A curved monitor is the stuff of dreams for many gamers, but Phillips believes the immersion curved screens offer can translate just as well with professionals in a work environment. So today, the manufacturer announced its first 34-inch UltraWide curved display that could potentially increase productivity.
In a statement sent to htxt.africa, the manufacturer claims a larger screen could result in people having to switch between windows less, as they can comfortably run different applications side by side thanks to the extra screen space, and the “wraparound effect” of the monitor could also go a long way to minimising distractions.
If you aren’t too busy admiring it, that is.
The 34.1-inch, QuadHD AHS-IPS panel is a thing of beauty, encased in a white cover with a black-grey bezel that runs around the front of the panel itself. Philips’ CrystalClear technology, coupled with a maximum resolution of 3 440×1 440 should ensure even the dreariest of desktops turns heads.

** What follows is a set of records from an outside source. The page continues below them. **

(** * FeatureBuffer.hh: a circular buffer of feature vectors

    A shallow embedding of the two classes of [FeatureBuffer.hh],
    [FeatureVec] (a bounds-checked view of one frame) and [FeatureBuffer]
    (the circular store), followed by the properties of the
    specification that were checked against them.

    Conventions of the embedding.
    - A C++ [int] is a [Z] between [INT_MIN] and [INT_MAX].  Signed
      overflow is undefined behaviour in C++, so the arithmetic helpers
      return [Undefined] instead of a wrapped value.
    - A call either returns ([Ok]), throws ([Throw], the source throws a
      [std::string]), stops in a failed [assert] ([AssertFail], the
      header is modelled as compiled without [NDEBUG]) or has undefined
      behaviour ([Undefined]).
    - [std::vector<float>] is a [list float]; element access and update
      are stdpp's list lookup and insert.  Allocation never fails.
    - A [const float *] held by a view is either [NULL] or an offset into
      the [m_buffer] of the buffer that produced the view; the reference
      that [operator[]] returns is such an offset as well, and reading or
      assigning through it is [load] or [store] on that vector.
    - A [float] is a [spec_float]; the code only stores and returns
      floats, and value-initialises them to [+0.0]. *)

From Stdlib Require Import ZArith String Bool Lia.
From Stdlib Require Import Floats.SpecFloat.
From stdpp Require Import base list.

Local Open Scope Z_scope.

(** ** Outcomes of a call *)

Inductive outcome (A : Type) : Type :=
| Ok (a : A)
| Throw (what : string)
| AssertFail
| Undefined.

Arguments Ok {A} a.
Arguments Throw {A} what.
Arguments AssertFail {A}.
Arguments Undefined {A}.

Definition bind {A B : Type} (c : outcome A) (k : A -> outcome B) : outcome B :=
  match c with
  | Ok a => k a
  | Throw what => Throw what
  | AssertFail => AssertFail
  | Undefined => Undefined
  end.

Declare Scope outcome_scope.
Delimit Scope outcome_scope with outcome.
Notation "x <- c ;; k" := (bind c (fun x => k))
  (at level 100, c at next level, right associativity) : outcome_scope.
Notation "c ;;; k" := (bind c (fun _ => k))
  (at level 100, right associativity) : outcome_scope.
Local Open Scope outcome_scope.

(** [assert(e)] of <assert.h>. *)
Definition assert (e : bool) : outcome unit :=
  if e then Ok tt else AssertFail.

(** ** The type [int] *)

Definition INT_MIN : Z := - 2 ^ 31.
Definition INT_MAX : Z := 2 ^ 31 - 1.

Definition in_int (z : Z) : Prop := INT_MIN <= z <= INT_MAX.

Definition in_intb (z : Z) : bool := (INT_MIN <=? z) && (z <=? INT_MAX).

(** The result of an [int] operation whose mathematical value is [z]. *)
Definition int_of (z : Z) : outcome Z :=
  if in_intb z then Ok z else Undefined.

Definition int_add (a b : Z) : outcome Z := int_of (a + b).

Definition int_mul (a b : Z) : outcome Z := int_of (a * b).

(** [a % b]: the remainder of the division that truncates towards zero;
    undefined when [b] is zero or the quotient is not an [int]. *)
Definition int_rem (a b : Z) : outcome Z :=
  if (b =? 0) || ((a =? INT_MIN) && (b =? -1)) then Undefined
  else Ok (Z.rem a b).

(** Conversion of an [int] to the 64-bit [size_t]. *)
Definition size_t_of_int (n : Z) : Z := n mod 2 ^ 64.

(** ** [float] and [std::vector<float>] *)

Definition float : Type := spec_float.

(** The value of a value-initialised [float]. *)
Definition fzero : float := S754_zero false.

(** [std::vector<float> v(n)]: [n] value-initialised elements. *)
Definition vector_n (n : nat) : list float := replicate n fzero.

(** [v.resize(n)]: the first [n] elements are kept, and value-initialised
    elements are appended when [n] exceeds the size. *)
Definition vector_resize (v : list float) (n : Z) : list float :=
  take (Z.to_nat n) v ++ replicate (Z.to_nat n - length v) fzero.

(** [&v[n]] for an [int] [n]: [operator[]] takes a [size_t] and does not
    check it; an index that is not below the size is undefined. *)
Definition vector_index (v : list float) (n : Z) : outcome Z :=
  let i := size_t_of_int n in
  if i <? Z.of_nat (length v) then Ok i else Undefined.

(** Reading and assigning through a reference to the element at offset
    [loc] of the vector [mem]. *)
Definition load (mem : list float) (loc : Z) : outcome float :=
  if loc <? 0 then Undefined
  else match mem !! Z.to_nat loc with
       | Some x => Ok x
       | None => Undefined
       end.

Definition store (mem : list float) (loc : Z) (v : float) : outcome (list float) :=
  if (0 <=? loc) && (loc <? Z.of_nat (length mem))
  then Ok (<[Z.to_nat loc := v]> mem)
  else Undefined.

(** ** Pointers into the buffer *)

Inductive pointer : Type :=
| NULL
| Ptr (off : Z).

(** [p[i]] as a reference. *)
Definition ptr_index (p : pointer) (i : Z) : outcome Z :=
  match p with
  | NULL => Undefined
  | Ptr off => Ok (off + i)
  end.

(** ** class FeatureVec *)

Module FeatureVec.

Record t : Type := mk { m_ptr : pointer; m_dim : Z }.

(** [FeatureVec()] *)
Definition default : t := mk NULL 0.

(** [FeatureVec(const float *ptr, int dim)] *)
Definition make (ptr : pointer) (dim : Z) : t := mk ptr dim.

Definition out_of_bounds : string := "FeatureVec out of bounds".

(** [const float &operator[](int index) const] *)
Definition index_const (fv : t) (index : Z) : outcome Z :=
  if (index <? 0) || (index >=? m_dim fv) then Throw out_of_bounds
  else ptr_index (m_ptr fv) index.

(** [float &operator[](int index)] *)
Definition index (fv : t) (index : Z) : outcome Z :=
  if (index <? 0) || (index >=? m_dim fv) then Throw out_of_bounds
  else ptr_index (m_ptr fv) index.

Taking inspiration from gaming monitors, the Philips monitor is equipped with SmartContrast, a feature that tunes the picture depending on what you’re looking at, and SmartResponse which scales the response time to reduce lag in video or games. Not that you should be gaming at work, of course.

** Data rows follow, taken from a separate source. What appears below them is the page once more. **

(** X7, witness: the sample pair under notion-wins. *)
Lemma resolveConflict_remote_wins_witness :
  let config := sampleConfig [sampleMapping] SyncDirection.BIDIRECTIONAL in
  let w :=
    sampleWorld (num := Z) "notion-wins" [config]
      {[ "abc12345xyz" := sampleRemote "2024-01-01T00:00:00.000Z" ]} in
  conflictResolution (settings w) = "notion-wins"
  /\ pages (resolveConflict samplePage sampleNote config w).2 = pages w.
Proof.
  cbv zeta. split; [reflexivity|].
  exact (proj1 (proj1 (resolveConflict_remote_wins
                         (RT := IntRuntime.instance) samplePage sampleNote
                         (sampleConfig [sampleMapping]
                            SyncDirection.BIDIRECTIONAL)
                         (sampleWorld "notion-wins"
                            [sampleConfig [sampleMapping]
                               SyncDirection.BIDIRECTIONAL]
                            {[ "abc12345xyz" :=
                                 sampleRemote "2024-01-01T00:00:00.000Z" ]})
                         (or_introl eq_refl)))).
Defined.

(** X9, witness: two tags in the two orders. *)
Lemma hasSignificantChanges_ignores_order_witness :
  let config :=
    sampleConfig
      [{| notionProperty := "Tags"; obsidianProperty := "tags";
          type := "list" |}] SyncDirection.BIDIRECTIONAL in
  let notion : Obj (JsValue (num := Z)) := [("tags", VArray ["a"; "b"])] in
  Permutation ["a"; "b"] ["b"; "a"]
  /\ (hasSignificantChanges notion (obj_set "tags" (VArray ["a"; "b"]) [])
        config).1
     = (hasSignificantChanges notion (obj_set "tags" (VArray ["b"; "a"]) [])
          config).1.
Proof.
  cbv zeta. split; [apply perm_swap|].
  exact (hasSignificantChanges_ignores_order (RT := IntRuntime.instance)
           [("tags", VArray ["a"; "b"])] []
           (sampleConfig
              [{| notionProperty := "Tags"; obsidianProperty := "tags";
                  type := "list" |}] SyncDirection.BIDIRECTIONAL)
           "tags" ["a"; "b"] ["b"; "a"] (perm_swap "b" "a" [])).
Defined.

(** X11, witness: a page titled with three question marks. *)
Lemma getFileNameFromPage_can_be_empty_witness :
  let page : NotionPage (num := Z) :=
    {| page_id := "abc12345xyz";
       page_properties := [("Name", PTitle [{| plain_text := "???" |}])];
       page_content := EmptyString;
       page_lastModified := "2024-01-01T00:00:00.000Z" |} in
  let config := sampleConfig [] SyncDirection.NOTION_TO_OBSIDIAN in
  JsString.trim "???" <> EmptyString
  /\ getFileNameFromPage page config = EmptyString
  /\ filePathOf config (getFileNameFromPage page config) = "Notes/.md".
Proof.
  cbv zeta.
  assert (H : JsString.trim "???" <> EmptyString)
    by (vm_compute; discriminate).
  split; [exact H|].
  exact (getFileNameFromPage_can_be_empty (num := Z)
           {| page_id := "abc12345xyz";
              page_properties :=
                [("Name", PTitle [{| plain_text := "???" |}])];
              page_content := EmptyString;
              page_lastModified := "2024-01-01T00:00:00.000Z" |}
           (sampleConfig [] SyncDirection.NOTION_TO_OBSIDIAN)
           "Name" {| plain_text := "???" |} [] []
           eq_refl eq_refl H eq_refl).
Defined.

(** X13, witness: the title of the sample note is sent, its page
    identifier is not. *)
Lemma convertFrontmatterToNotionProperties_mapped_only_witness :
  let config := sampleConfig [sampleMapping] SyncDirection.BIDIRECTIONAL in
  let frontmatter := note_frontmatter (sampleNote (num := Z)) in
  List.Forall ordinaryMapping (fieldMappings config)
  /\ convertFrontmatterToNotionProperties frontmatter config
     = [("Name", URichText "Task")]
  /\ exists mapping,
       In mapping (fieldMappings config)
       /\ notionProperty mapping = "Name"
       /\ exists value,
            obj_get (obsidianProperty mapping) frontmatter = Some value
            /\ isNullish value = false.
Proof.
  cbv zeta.
  assert (H : List.Forall ordinaryMapping [sampleMapping]).
  { constructor; [|constructor]. split; [reflexivity|discriminate]. }
  split; [exact H|]. split; [reflexivity|].
  exact (convertFrontmatterToNotionProperties_mapped_only
           (RT := IntRuntime.instance) (note_frontmatter sampleNote)
           (sampleConfig [sampleMapping] SyncDirection.BIDIRECTIONAL)
           "Name" (URichText "Task") H (or_introl eq_refl)).
Defined.

(** X14, witness: the sample page under the sample mapping. *)
Lemma mappedConversion_mapped_only_witness :
  let config := sampleConfig [sampleMapping] SyncDirection.BIDIRECTIONAL in
  let w := sampleWorld (num := Z) "newer-wins" [config] ∅ in
  fieldMappings config <> []
  /\ exists frontmatter w',
       convertNotionPropertiesToFrontmatter (page_properties (samplePage (num := Z)))
         config w
       = (Returns frontmatter, w')
       /\ forall k v,
            In (k, v) frontmatter ->
            exists mapping,
              In mapping (fieldMappings config)
              /\ obsidianProperty mapping = k
              /\ is_Some (obj_get (notionProperty mapping)
                            (page_properties (samplePage (num := Z))))
              /\ isNullish v = false.
Proof.
  cbv zeta.
  assert (H : fieldMappings
                (sampleConfig [sampleMapping] SyncDirection.BIDIRECTIONAL)
              <> []) by discriminate.
  split; [exact H|].
  exact (mappedConversion_mapped_only (num := Z)
           (page_properties samplePage)
           (sampleConfig [sampleMapping] SyncDirection.BIDIRECTIONAL)
           (sampleWorld "newer-wins"
              [sampleConfig [sampleMapping] SyncDirection.BIDIRECTIONAL] ∅)
           H).
Defined.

At the back of the monitor you’ll find the usual array of inputs, including one HDMI 1.4 port with mobile high-defintion link (MHL). This connection allows people to connect phones and tablets with the appropriate outputs to the monitor, which is just perfect for the day that Microsoft’s Continuum vision becomes a reality, and smartphones become workable desktop replacements.

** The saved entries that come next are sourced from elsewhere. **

(** [p.mkdir(parents=True, exist_ok=exist_ok)]: on a missing parent the
    parent is made with [parents=True, exist_ok=True] and the call is tried
    again without [parents]. *)
Fixpoint mkdir_parents (exist_ok : bool) (p : path) : M unit :=
  fun st =>
    match os_mkdir (fs st) p with
    | Ok t => (State t (stdout st), Returns tt)
    | Raise FileNotFoundError =>
        match p with
        | [] => (st, Raises FileNotFoundError)
        | _ :: d => (mkdir_parents true d >> mkdir_single exist_ok p) st
        end
    | Raise e =>
        if exist_ok && is_dir (fs st) p then (st, Returns tt) else (st, Raises e)
    end.

Definition mkdir (parents exist_ok : bool) (p : path) : M unit :=
  if parents then mkdir_parents exist_ok p else mkdir_single exist_ok p.

(** ** generate_unique_filename (lines 9-22) *)

(** [filepath.with_name(new_name)]: a path without a name has none to
    replace. *)
Definition with_name (filepath : path) (new_name : str) : result path :=
  match filepath with
  | [] => Raise ValueError
  | _ :: d => Ok (new_name :: d)
  end.

(** The name tried at [counter]: [f"{base}_{counter}{suffix}"]. *)
Definition numbered (base sfx : str) (counter : nat) : str :=
  base ++ [c_underscore] ++ str_of_nat counter ++ sfx.

(** The path tried at [counter], for a path that has a name. *)
Definition candidate (filepath : path) (counter : nat) : path :=
  numbered (stem filepath) (suffix filepath) counter :: parent filepath.

(** The [while True] loop of lines 18-22, for at most [fuel] rounds. *)
Fixpoint unique_loop (t : filesystem) (filepath : path) (base sfx : str)
    (fuel counter : nat) : option (result path) :=
  match fuel with
  | O => None
  | S fuel' =>
      match with_name filepath (numbered base sfx counter) with
      | Raise e => Some (Raise e)
      | Ok new_filepath =>
          if negb (path_exists t new_filepath) then Some (Ok new_filepath)
          else unique_loop t filepath base sfx fuel' (S counter)
      end
  end.
(** * ParaSiF structure solver: the MUI coupling functions

    A shallow embedding of
    [src/CSM/FEniCS/V2019.1.0/structureFSISolver/functions/couplingMUIFn.py]
    (class [couplingMUIFn]) and the properties of its fetch/push exchange
    cycle, load redistribution and window management.

    Conventions of the embedding.
    - A finite [float64] is idealised as a real number ([R]); rounding and
      overflow are not modelled.  The one place where the source can leave
      the finite numbers, a numpy division by a zero area weight, is kept:
      an entry of the applied-load array is a [f64], either [Fin x] or
      [NonFin] (numpy's [inf]/[nan], produced with a RuntimeWarning and no
      exception).
    - The span set-up compares coordinates, and a comparison with NaN is
      false.  Its model over real coordinates is followed, at the end, by
      one over coordinates that are a finite number or NaN ([coord]); on
      numbers the two agree.
    - numpy arrays are mutable objects reached through references: the
      arrays live in a [heap] and a Python name holds a [ref].  Binding a
      second name to the same array copies the reference, not the array.
    - An out-of-range index raises [IndexError] in Python; the embedding
      returns [None] for a call that raises.
    - Calls on the MUI interface [ifaces3d["threeDInterface0"]] are recorded
      as a list of [Event]s, in call order.  Values returned by the
      middleware ([fetch], [fetch_many]) and by numpy/scipy solvers
      ([np.linalg.lstsq], [Rotation.align_vectors], [as_euler]) are inputs of
      the embedding; their documented contracts are stated as predicates.
    - [print] calls that only report values, and the accumulators
      [totForceX/Y/Z] that feed them, are not recorded; the
      [{** FENICS ERROR **}] lines of the span set-up are.
    - A text file that is read is the list of the lines a Python file
      iteration yields; a file that does not exist is [None], and opening it
      raises. *)

From Stdlib Require Import Reals Lra Lia ZArith String Ascii DecimalString.
From stdpp Require Import base list option.

Local Open Scope R_scope.

(** ** Numbers and 3-vectors *)

(** [1e-32], the constant [smallVal] of [getCofR] and [ForceInterp]. *)
Definition smallVal : R := 1e-32.

Record Vec3 : Type := V3 { vx : R; vy : R; vz : R }.

Definition vzero : Vec3 := V3 0 0 0.
Definition vadd (a b : Vec3) : Vec3 := V3 (vx a + vx b) (vy a + vy b) (vz a + vz b).
Definition vsub (a b : Vec3) : Vec3 := V3 (vx a - vx b) (vy a - vy b) (vz a - vz b).
Definition vscale (k : R) (a : Vec3) : Vec3 := V3 (k * vx a) (k * vy a) (k * vz a).
Definition vneg (a : Vec3) : Vec3 := V3 (- vx a) (- vy a) (- vz a).
Definition dot (a b : Vec3) : R := vx a * vx b + vy a * vy b + vz a * vz b.
Definition cross (a b : Vec3) : Vec3 :=
  V3 (vy a * vz b - vz a * vy b) (vz a * vx b - vx a * vz b) (vx a * vy b - vy a * vx b).
(** Squared Euclidean norm, [np.sum(np.power(v,2))]. *)
Definition norm2 (a : Vec3) : R := dot a a.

The Philips curved UltraWide AHS-IPS LCD monitor is expected to grace office workstations sometime before the end of the year, and should be priced in the region of R17 000 (£799.99) depending on the performance of the rand.
Just writing about it makes us want one. Or maybe even three for gaming… but only after we buy three GTX980Tis to run games at 10 320×1 440, of course. Productivity, shmoductivity.